--- WORK TASK ---
Below are the records; copy exactly the stretch from the line containing "if gone then run!" through the line containing "Definition live_by_marker (o", both ends included, and nothing else.
------------------------------
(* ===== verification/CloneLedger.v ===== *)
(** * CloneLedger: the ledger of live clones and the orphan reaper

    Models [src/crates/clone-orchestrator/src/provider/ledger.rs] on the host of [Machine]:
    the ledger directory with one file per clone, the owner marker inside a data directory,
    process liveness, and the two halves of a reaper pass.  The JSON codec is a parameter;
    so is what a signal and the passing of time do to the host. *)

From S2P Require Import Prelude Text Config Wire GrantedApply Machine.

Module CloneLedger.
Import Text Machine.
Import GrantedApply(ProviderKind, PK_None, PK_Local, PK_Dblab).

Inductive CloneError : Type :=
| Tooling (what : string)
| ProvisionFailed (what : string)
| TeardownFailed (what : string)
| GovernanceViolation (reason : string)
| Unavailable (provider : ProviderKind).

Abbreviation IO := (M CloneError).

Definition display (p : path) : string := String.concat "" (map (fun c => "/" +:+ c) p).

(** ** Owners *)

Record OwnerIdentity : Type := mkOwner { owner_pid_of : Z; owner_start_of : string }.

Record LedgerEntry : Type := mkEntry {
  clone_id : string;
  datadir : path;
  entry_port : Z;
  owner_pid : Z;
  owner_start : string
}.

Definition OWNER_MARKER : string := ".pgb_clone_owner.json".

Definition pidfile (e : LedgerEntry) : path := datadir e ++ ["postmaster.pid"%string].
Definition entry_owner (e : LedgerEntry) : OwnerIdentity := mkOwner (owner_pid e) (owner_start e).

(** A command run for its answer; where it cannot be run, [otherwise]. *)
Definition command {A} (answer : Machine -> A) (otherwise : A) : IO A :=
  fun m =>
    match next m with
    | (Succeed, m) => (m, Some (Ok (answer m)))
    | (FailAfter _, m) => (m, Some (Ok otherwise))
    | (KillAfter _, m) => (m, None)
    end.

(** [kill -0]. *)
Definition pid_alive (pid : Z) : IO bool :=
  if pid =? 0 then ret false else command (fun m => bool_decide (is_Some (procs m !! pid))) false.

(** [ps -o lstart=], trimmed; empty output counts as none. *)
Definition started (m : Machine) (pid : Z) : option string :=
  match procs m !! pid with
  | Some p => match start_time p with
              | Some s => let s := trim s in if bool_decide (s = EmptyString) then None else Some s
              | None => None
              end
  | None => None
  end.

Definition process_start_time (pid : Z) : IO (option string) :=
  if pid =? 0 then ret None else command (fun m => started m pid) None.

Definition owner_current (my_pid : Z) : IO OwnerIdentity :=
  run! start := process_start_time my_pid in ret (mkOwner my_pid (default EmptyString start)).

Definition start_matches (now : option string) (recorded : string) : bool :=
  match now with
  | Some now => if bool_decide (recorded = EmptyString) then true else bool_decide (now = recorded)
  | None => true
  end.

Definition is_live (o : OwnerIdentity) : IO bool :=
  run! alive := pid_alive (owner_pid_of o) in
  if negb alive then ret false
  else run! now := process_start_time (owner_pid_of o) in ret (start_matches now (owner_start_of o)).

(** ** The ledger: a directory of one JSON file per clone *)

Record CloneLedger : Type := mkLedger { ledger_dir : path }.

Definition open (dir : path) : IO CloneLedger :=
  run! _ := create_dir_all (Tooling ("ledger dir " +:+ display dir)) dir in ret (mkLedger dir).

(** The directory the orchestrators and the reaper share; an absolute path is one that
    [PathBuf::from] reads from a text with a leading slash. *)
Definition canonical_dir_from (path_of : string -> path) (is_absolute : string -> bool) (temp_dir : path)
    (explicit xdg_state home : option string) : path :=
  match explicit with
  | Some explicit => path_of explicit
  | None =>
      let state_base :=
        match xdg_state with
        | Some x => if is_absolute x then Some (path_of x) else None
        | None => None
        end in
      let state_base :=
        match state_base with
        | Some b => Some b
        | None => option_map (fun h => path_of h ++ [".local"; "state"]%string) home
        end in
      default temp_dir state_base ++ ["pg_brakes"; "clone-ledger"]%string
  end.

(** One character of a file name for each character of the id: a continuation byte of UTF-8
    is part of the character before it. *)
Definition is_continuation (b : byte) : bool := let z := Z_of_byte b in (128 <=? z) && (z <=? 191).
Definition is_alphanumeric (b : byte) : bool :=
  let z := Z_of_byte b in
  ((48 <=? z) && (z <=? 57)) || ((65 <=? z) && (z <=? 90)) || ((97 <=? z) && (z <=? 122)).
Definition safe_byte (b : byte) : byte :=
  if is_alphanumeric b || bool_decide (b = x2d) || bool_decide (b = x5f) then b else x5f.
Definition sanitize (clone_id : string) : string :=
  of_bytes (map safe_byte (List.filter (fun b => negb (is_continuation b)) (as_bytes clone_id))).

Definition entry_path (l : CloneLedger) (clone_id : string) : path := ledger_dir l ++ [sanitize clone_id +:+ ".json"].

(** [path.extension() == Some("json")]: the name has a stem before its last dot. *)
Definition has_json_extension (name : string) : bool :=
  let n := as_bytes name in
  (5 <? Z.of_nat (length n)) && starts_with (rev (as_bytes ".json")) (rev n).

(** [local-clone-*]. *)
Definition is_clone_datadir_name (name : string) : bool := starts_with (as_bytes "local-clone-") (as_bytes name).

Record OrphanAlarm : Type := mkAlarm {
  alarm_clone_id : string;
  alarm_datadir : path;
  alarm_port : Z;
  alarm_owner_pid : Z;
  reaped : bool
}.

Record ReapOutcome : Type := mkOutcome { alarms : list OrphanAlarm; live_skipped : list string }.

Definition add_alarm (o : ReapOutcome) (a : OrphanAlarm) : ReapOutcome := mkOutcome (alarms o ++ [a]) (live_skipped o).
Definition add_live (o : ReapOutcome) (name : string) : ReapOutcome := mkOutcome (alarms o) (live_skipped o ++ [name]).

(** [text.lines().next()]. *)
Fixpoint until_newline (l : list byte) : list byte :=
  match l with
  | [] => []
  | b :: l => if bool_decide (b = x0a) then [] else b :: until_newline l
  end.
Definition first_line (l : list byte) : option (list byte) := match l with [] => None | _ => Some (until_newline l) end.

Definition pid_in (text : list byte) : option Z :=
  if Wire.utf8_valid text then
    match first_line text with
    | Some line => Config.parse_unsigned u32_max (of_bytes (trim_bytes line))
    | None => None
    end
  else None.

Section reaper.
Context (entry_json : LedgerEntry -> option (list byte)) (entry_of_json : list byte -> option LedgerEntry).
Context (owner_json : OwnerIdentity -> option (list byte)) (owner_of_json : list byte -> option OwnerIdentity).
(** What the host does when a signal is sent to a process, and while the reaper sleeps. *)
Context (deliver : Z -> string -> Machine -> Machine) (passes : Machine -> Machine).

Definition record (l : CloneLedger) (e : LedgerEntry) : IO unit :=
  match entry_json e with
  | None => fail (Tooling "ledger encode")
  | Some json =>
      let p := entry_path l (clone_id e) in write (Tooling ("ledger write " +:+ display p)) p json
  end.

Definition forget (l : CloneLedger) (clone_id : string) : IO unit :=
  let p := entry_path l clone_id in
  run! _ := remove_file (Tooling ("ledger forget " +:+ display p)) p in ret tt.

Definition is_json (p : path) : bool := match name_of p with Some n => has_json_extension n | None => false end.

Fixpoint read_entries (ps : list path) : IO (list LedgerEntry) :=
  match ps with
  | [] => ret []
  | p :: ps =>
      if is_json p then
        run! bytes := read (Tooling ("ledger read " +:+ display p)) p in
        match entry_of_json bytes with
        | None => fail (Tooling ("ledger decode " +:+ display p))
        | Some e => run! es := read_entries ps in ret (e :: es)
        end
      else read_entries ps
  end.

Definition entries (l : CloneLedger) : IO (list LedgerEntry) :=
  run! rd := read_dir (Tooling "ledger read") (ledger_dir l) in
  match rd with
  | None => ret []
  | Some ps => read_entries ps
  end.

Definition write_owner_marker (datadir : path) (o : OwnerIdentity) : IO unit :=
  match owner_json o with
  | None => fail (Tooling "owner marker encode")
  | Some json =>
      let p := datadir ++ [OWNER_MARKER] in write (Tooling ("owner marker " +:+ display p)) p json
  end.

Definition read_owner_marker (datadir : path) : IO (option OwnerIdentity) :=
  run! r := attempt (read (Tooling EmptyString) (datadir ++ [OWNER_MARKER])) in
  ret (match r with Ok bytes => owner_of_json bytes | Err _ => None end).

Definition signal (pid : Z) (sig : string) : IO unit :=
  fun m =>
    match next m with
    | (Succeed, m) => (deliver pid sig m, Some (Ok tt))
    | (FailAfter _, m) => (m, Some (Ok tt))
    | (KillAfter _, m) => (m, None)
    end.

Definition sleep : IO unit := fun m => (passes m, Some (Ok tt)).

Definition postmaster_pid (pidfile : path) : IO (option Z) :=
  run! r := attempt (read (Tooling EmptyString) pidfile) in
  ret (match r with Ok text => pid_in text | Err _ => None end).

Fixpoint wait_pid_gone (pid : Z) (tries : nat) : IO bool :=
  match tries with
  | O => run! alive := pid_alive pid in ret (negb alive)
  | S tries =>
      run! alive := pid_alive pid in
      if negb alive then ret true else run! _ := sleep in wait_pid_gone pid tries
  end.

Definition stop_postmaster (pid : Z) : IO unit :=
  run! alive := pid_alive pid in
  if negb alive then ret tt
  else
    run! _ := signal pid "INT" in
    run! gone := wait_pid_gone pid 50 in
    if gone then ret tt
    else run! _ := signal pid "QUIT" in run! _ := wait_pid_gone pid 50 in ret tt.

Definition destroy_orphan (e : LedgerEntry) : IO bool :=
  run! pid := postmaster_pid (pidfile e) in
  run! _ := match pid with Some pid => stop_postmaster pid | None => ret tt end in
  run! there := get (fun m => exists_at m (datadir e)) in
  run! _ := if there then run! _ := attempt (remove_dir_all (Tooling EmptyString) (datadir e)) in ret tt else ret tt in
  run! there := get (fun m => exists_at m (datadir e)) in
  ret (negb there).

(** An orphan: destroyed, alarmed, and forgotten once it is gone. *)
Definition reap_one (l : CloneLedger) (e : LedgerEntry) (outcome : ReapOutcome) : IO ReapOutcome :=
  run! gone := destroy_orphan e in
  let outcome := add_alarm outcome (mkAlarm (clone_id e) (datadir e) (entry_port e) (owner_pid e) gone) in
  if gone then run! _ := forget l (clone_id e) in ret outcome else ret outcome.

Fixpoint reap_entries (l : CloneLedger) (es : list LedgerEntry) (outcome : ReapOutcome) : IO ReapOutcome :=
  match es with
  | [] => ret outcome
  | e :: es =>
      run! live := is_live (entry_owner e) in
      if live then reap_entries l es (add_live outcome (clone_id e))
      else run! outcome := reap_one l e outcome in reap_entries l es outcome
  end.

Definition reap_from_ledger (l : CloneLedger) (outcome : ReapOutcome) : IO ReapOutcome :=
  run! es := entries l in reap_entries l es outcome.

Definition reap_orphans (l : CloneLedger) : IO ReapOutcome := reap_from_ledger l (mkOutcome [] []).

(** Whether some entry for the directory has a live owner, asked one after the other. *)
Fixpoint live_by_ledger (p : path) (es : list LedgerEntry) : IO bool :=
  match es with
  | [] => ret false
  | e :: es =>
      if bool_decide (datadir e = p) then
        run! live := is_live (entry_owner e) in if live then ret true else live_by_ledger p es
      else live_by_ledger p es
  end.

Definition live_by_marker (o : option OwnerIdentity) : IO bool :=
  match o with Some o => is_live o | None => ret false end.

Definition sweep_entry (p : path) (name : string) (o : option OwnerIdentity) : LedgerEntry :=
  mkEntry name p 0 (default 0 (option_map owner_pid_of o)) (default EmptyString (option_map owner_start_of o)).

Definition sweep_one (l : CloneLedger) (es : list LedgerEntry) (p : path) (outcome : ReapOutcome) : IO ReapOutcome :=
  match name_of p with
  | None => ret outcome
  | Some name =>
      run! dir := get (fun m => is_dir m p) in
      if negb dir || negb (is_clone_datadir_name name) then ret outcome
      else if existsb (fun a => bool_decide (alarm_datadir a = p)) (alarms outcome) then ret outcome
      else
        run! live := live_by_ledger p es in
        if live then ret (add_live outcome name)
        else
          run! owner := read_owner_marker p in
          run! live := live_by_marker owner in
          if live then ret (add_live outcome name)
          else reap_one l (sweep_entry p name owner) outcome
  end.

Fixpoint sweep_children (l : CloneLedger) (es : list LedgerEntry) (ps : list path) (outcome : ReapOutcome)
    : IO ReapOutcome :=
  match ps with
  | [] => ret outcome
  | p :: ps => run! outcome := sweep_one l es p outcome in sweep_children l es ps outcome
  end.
------------------------------
--- TASK RESPONSE ---
  if gone then run! _ := forget l (clone_id e) in ret outcome else ret outcome.

Fixpoint reap_entries (l : CloneLedger) (es : list LedgerEntry) (outcome : ReapOutcome) : IO ReapOutcome :=
  match es with
  | [] => ret outcome
  | e :: es =>
      run! live := is_live (entry_owner e) in
      if live then reap_entries l es (add_live outcome (clone_id e))
      else run! outcome := reap_one l e outcome in reap_entries l es outcome
  end.

Definition reap_from_ledger (l : CloneLedger) (outcome : ReapOutcome) : IO ReapOutcome :=
  run! es := entries l in reap_entries l es outcome.

Definition reap_orphans (l : CloneLedger) : IO ReapOutcome := reap_from_ledger l (mkOutcome [] []).

(** Whether some entry for the directory has a live owner, asked one after the other. *)
Fixpoint live_by_ledger (p : path) (es : list LedgerEntry) : IO bool :=
  match es with
  | [] => ret false
  | e :: es =>
      if bool_decide (datadir e = p) then
        run! live := is_live (entry_owner e) in if live then ret true else live_by_ledger p es
      else live_by_ledger p es
  end.

Definition live_by_marker (o : option OwnerIdentity) : IO bool :=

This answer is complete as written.